EOMES est également un facteur de transcription nécessaire à la spécification du TE. Par contre, le phénotype des embryons Eomes-/- est plus tardif que celui associé à l’inactivation de Cdx2 et
l’expression de CDX2 n’est pas réduite suite à l’invalidation génique de Eomes (Ralston and Rossant, 2008; Russ et al., 2000; Strumpf et al., 2005). Ainsi, le facteur de transcription EOMES interviendrait en aval de CDX2 lors de la spécification du TE. De plus, les facteurs de transcription GATA3 et TCFAP2C favorisent également la détermination du TE en aval et indépendamment de CDX2 (Kuckenberg et al., 2010; Kuckenberg et al., 2012; Ralston et al., 2010). De façon intrigante, les embryons Tead4-/- ont un phénotype plus grave et précoce que ceux Cdx2-/- (Yagi et al., 2007).

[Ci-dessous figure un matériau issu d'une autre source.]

(** * slack-edge: payload classification, message predicates, the Assistant
      coordinator and the default thread-context store

    A shallow embedding of
    - [src/src/utility/message-events.ts]: [isPostedMessageEvent], and
      [src/unnamed/part_005]: [isFunctionExecutedEvent]
      (module [MessageEvents]);
    - [src/src/request/payload-types.ts]: [enum PayloadType], with a
      classifier over it (module [PayloadTypes]);
    - the thread-context store, [src/unnamed/part_004], with
      [AssistantThreadContext] (second part of
      [src/src/request/payload-types.ts]): [AssistantThreadContextStore]
      and [class DefaultAssistantThreadContextStore]
      (module [ThreadContextStore]);
    - the assistant, [src/unnamed/part_003]: [class Assistant]
      (module [Assistant]).

    Asynchronous functions are modelled in a state-and-exception monad
    [Async]: an [await] is a sequential bind, a rejected promise is the
    [Rejected] completion, and [try]/[catch] is [try_catch].  Interleaving
    of concurrent requests is outside the model. *)

From stdpp Require Import base strings list gmap.

Open Scope string_scope.
Open Scope list_scope.

(* ===================================================================== *)
(** * Part I: definitions                                                 *)
(* ===================================================================== *)

(** ** JavaScript values that can be thrown, and JSON data *)

Module Js.

(** The values a [catch (e)] clause of the sources can receive, as far as
    the catch blocks tell them apart: [undefined], [null], a primitive
    (represented by a string) and an [Error] object. *)
Inductive JsValue :=
| JsUndefined
| JsNull
| JsString (s : string)
| JsError (name message : string) (stack : option string).

#[global] Instance JsValue_eq_dec : EqDecision JsValue.
Proof. solve_decision. Defined.

(** The [TypeError] an engine raises for a property read on [undefined] or
    [null].  An engine attaches a stack to it: its first line, the name and
    the message, is given here; the frames that follow it depend on the
    engine and on the place of the call and are left out. *)
Definition TypeError (message : string) : JsValue :=
  JsError "TypeError" message (Some ("TypeError: " +:+ message)).

Definition cannot_read (prop : string) (v : string) : JsValue :=
  TypeError ("Cannot read properties of " +:+ v +:+ " (reading '" +:+ prop +:+ "')").

(** [(e as Error).stack]: the cast is erased at run time, so this is a plain
    property read.  It throws on [undefined] and [null], yields [undefined]
    on a primitive, and the [stack] of an [Error]. *)
Definition get_stack (e : JsValue) : JsValue + option string :=
  match e with
  | JsUndefined => inl (cannot_read "stack" "undefined")
  | JsNull => inl (cannot_read "stack" "null")
  | JsString _ => inr None
  | JsError _ _ stack => inr stack
  end.

(** String conversion inside a template literal, [`${v}`]. *)
Definition template_of_option (v : option string) : string :=
  match v with
  | Some s => s
  | None => "undefined"
  end.

Definition to_string (e : JsValue) : string :=
  match e with
  | JsUndefined => "undefined"
  | JsNull => "null"
  | JsString s => s
  | JsError name message _ =>
      if decide (name = "") then message
      else if decide (message = "") then name
      else name +:+ ": " +:+ message
  end.

(** Decoded JSON. *)
#[local] Unset Elimination Schemes.
Inductive Json :=
| JNull
| JBool (b : bool)
| JNumber (n : Z)
| JStr (s : string)
| JArray (items : list Json)
| JObject (fields : list (string * Json)).
#[local] Set Elimination Schemes.

End Js.

(** ** Asynchronous computations *)

Module Async.
Import Js.

Inductive Completion (A : Type) :=
| Resolved (a : A)
| Rejected (e : JsValue).
Arguments Resolved {A} a.
Arguments Rejected {A} e.

(** An [async] function over a world of type [S]. *)
Definition Async (S A : Type) : Type := S -> S * Completion A.

Definition ret {S A} (a : A) : Async S A := fun s => (s, Resolved a).

Definition throw {S A} (e : JsValue) : Async S A := fun s => (s, Rejected e).

Definition bind {S A B} (c : Async S A) (k : A -> Async S B) : Async S B :=
  fun s =>
    match c s with
    | (s', Resolved a) => k a s'
    | (s', Rejected e) => (s', Rejected e)
    end.

(** [try { c } catch (e) { h e }] *)
Definition try_catch {S A} (c : Async S A) (h : JsValue -> Async S A) : Async S A :=
  fun s =>
    match c s with
    | (s', Resolved a) => (s', Resolved a)
    | (s', Rejected e) => h e s'
    end.

Definition modify {S} (f : S -> S) : Async S unit := fun s => (f s, Resolved tt).

End Async.

Declare Scope async_scope.
Delimit Scope async_scope with async.
Notation "x <- c ;; k" := (Async.bind c (fun x => k))
  (at level 100, c at next level, right associativity) : async_scope.
Notation "c ;;; k" := (Async.bind c (fun _ => k))
  (at level 100, right associativity) : async_scope.

(** ** src/src/utility/message-events.ts *)

Module MessageEvents.

(** The argument type [{ type: string; subtype?: string }]. *)
Record Event := {
  type : string;
  subtype : option string;
}.

Definition isPostedMessageEvent (event : Event) : bool :=
  bool_decide (subtype event = None)
  || bool_decide (subtype event = Some "bot_message")
  || bool_decide (subtype event = Some "file_share")
  || bool_decide (subtype event = Some "thread_broadcast").

(** [isFunctionExecutedEvent] (src/unnamed/part_005).  Its argument type is
    [{ type: string }], which every [Event] meets. *)
Definition isFunctionExecutedEvent (event : Event) : bool :=
  bool_decide (type event = "function_executed").

End MessageEvents.

(** ** src/src/request/payload-types.ts, and the payload classifier *)

Module PayloadTypes.
Import Js.

Inductive PayloadType :=
| BlockAction
| BlockSuggestion
| MessageShortcut
| GlobalShortcut
| EventsAPI
| ViewSubmission
| ViewClosed
| AppRateLimited.

(** The string each enum member stands for. *)
Definition value (t : PayloadType) : string :=
  match t with
  | BlockAction => "block_actions"
  | BlockSuggestion => "block_suggestion"
  | MessageShortcut => "message_action"
  | GlobalShortcut => "shortcut"
  | EventsAPI => "event_callback"
  | ViewSubmission => "view_submission"
  | ViewClosed => "view_closed"
  | AppRateLimited => "app_rate_limited"
  end.

Definition all : list PayloadType :=
  [BlockAction; BlockSuggestion; MessageShortcut; GlobalShortcut;
   EventsAPI; ViewSubmission; ViewClosed; AppRateLimited].

(** The enum member whose value is [s], if any. *)
Definition of_value (s : string) : option PayloadType :=
  List.find (fun t => bool_decide (value t = s)) all.

(** The nine payload variants: the eight typed ones and the slash
    command, which has no [type] property. *)
Inductive Variant :=
| Typed (t : PayloadType)
| SlashCommand.

Inductive ClassificationError :=
| UnknownPayloadType
| MalformedPayload.

Record Payload := {
  variant : Variant;
  body : gmap string Json;
}.

(** The non-optional properties of [interface SlashCommand]
    (src/unnamed/part_001). *)
Definition SlashCommand_required : list string :=
  ["token"; "command"; "text"; "response_url"; "trigger_id"; "user_id";
   "user_name"; "team_id"; "team_domain"; "channel_id"; "channel_name";
   "api_app_id"].

(** The optional properties of [interface SlashCommand]. *)
Definition SlashCommand_optional : list string :=
  ["enterprise_id"; "enterprise_name"; "is_enterprise_install"].

Definition has_field (rawBody : gmap string Json) (k : string) : bool :=
  bool_decide (is_Some (rawBody !! k)).

(** Modelled from the spec: the classifier [classify(rawBody) -> Payload] of
    section 4.1; the function that classifies a decoded body is not among
    the sources.  Step 1: a [command] field and no [type] field is a slash
    command.  Step 2: otherwise the [type] field is mapped through the
    closed enumeration, an unrecognised tag is [UnknownPayloadType]. *)
Definition variant_of (rawBody : gmap string Json) : ClassificationError + Variant :=
  if has_field rawBody "command" && negb (has_field rawBody "type") then
    inr SlashCommand
  else
    match rawBody !! "type" with
    | Some (JStr tag) =>
        match of_value tag with
        | Some t => inr (Typed t)
        | None => inl UnknownPayloadType
        end
    | _ => inl UnknownPayloadType
    end.

(** Modelled from the spec: step 3 of section 4.1, a variant whose required
    fields are absent is [MalformedPayload].  Which fields a variant
    requires is a data contract, taken as the parameter [required]. *)
Definition classify (required : Variant -> list string)
    (rawBody : gmap string Json) : ClassificationError + Payload :=
  match variant_of rawBody with
  | inl err => inl err
  | inr v =>
      if forallb (has_field rawBody) (required v) then
        inr {| variant := v; body := rawBody |}
      else inl MalformedPayload
  end.

(** The [type] literal a payload interface declares, for the interfaces
    among the sources: [BlockSuggestion] and [GlobalShortcut]
    (src/src_deno/request/payload-types.ts), [MessageShortcut]
    (src/src/request/payload/message-shortcut.ts), [ViewSubmission]
    (src/unnamed/part_002), [ViewClosed] (src/unnamed/part_000) and
    [AppRateLimited] (src/src/request/payload/app-rate-limited.ts).  The
    interface has the name of the enum member. *)
Definition interface_type (t : PayloadType) : option string :=
  match t with
  | BlockAction => None
  | BlockSuggestion => Some "block_suggestion"
  | MessageShortcut => Some "message_action"
  | GlobalShortcut => Some "shortcut"
  | EventsAPI => None
  | ViewSubmission => Some "view_submission"
  | ViewClosed => Some "view_closed"
  | AppRateLimited => Some "app_rate_limited"
  end.

(** *** Example bodies *)

(** A body that holds only the [command]. *)
Definition command_only : gmap string Json := {[ "command" := JStr "/todo" ]}.

End PayloadTypes.

(** ** The thread-context store: src/unnamed/part_004 *)

Module ThreadContextStore.
Import Js Async.
Local Open Scope async_scope.

(** [interface AssistantThreadContext]; [enterprise_id] is [string | null]. *)
Record AssistantThreadContext := {
  enterprise_id : option string;
  team_id : string;
  context_channel_id : string;
}.

#[global] Instance AssistantThreadContext_eq_dec : EqDecision AssistantThreadContext.
Proof. solve_decision. Defined.

(** The object spread [{ ...newContext }]: a fresh object with the same
    properties. *)
Definition spread (c : AssistantThreadContext) : AssistantThreadContext :=
  {| enterprise_id := enterprise_id c;
     team_id := team_id c;
     context_channel_id := context_channel_id c |}.

Record AssistantThreadKey := {
  channel_id : string;
  thread_ts : string;
}.

(** [interface AssistantThreadContextStore], over a world of type [S]. *)
Record AssistantThreadContextStore (S : Type) := {
  store_save : AssistantThreadKey -> AssistantThreadContext -> Async S unit;
  store_find : AssistantThreadKey -> Async S (option AssistantThreadContext);
}.
Arguments store_save {S} _ _ _.
Arguments store_find {S} _ _.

Par contre, contrairement à CDX2, l’expression de TEAD4 n’est pas limité au TE lors du développement précoce et donc il est difficile d’envisager qu’il joue un rôle instructif dans la
39 spécification du TE (Rossant and Tam, 2009). Par ailleurs, chez la drosophile et dans les cellules de mammifères, le facteur de transcription TEAD n’agit qu’en coopérant avec son partenaire YORKIE/YAP (Vassilev et al., 2001; Zhao et al., 2008). Ainsi, la disponibilité nucléaire de YAP pourrait être le facteur limitant dans la capacité de TEAD à activer des gènes nécessaires à la spécification du TE, comme Cdx2. Par contre, le patron d’expression de YAP n’a pas encore été caractérisé durant le développement précoce, préalablement à la formation du blastocyste.
D’autre part, l’expression des facteurs de transcription nécessaires à la spécification de la MCI, comme OCT4, NANOG et SOX2, devient restreinte aux cellules situées à l’intérieur du blastocyste seulement suite à la détermination du TE (Rossant and Tam, 2009). Cette restriction d’expression des facteurs requis pour la spécification de la MCI dépend de CDX2. Par exemple, il a été caractérisé que OCT4 et NANOG demeurent exprimés dans le TE des blastocystes Cdx2-/- (Ralston
and Rossant, 2008). Ainsi, la spécification des lignées cellulaires du blastocyste débute par l’activation des gènes cibles du TE et la répression de l’identité MCI dans les cellules situées à l’extérieur. Par la suite, la répression réciproque des facteurs de transcription nécessaires à l’identité du TE par OCT4/NANOG/SOX2 combinée aux fonctions autorégulatrices de OCT4 et CDX2 assurent le maintien de l’identité cellulaire (Beland et al., 2004; Boyer et al., 2005; Chew et al., 2005; Loh et al., 2006; Xu et al., 1999).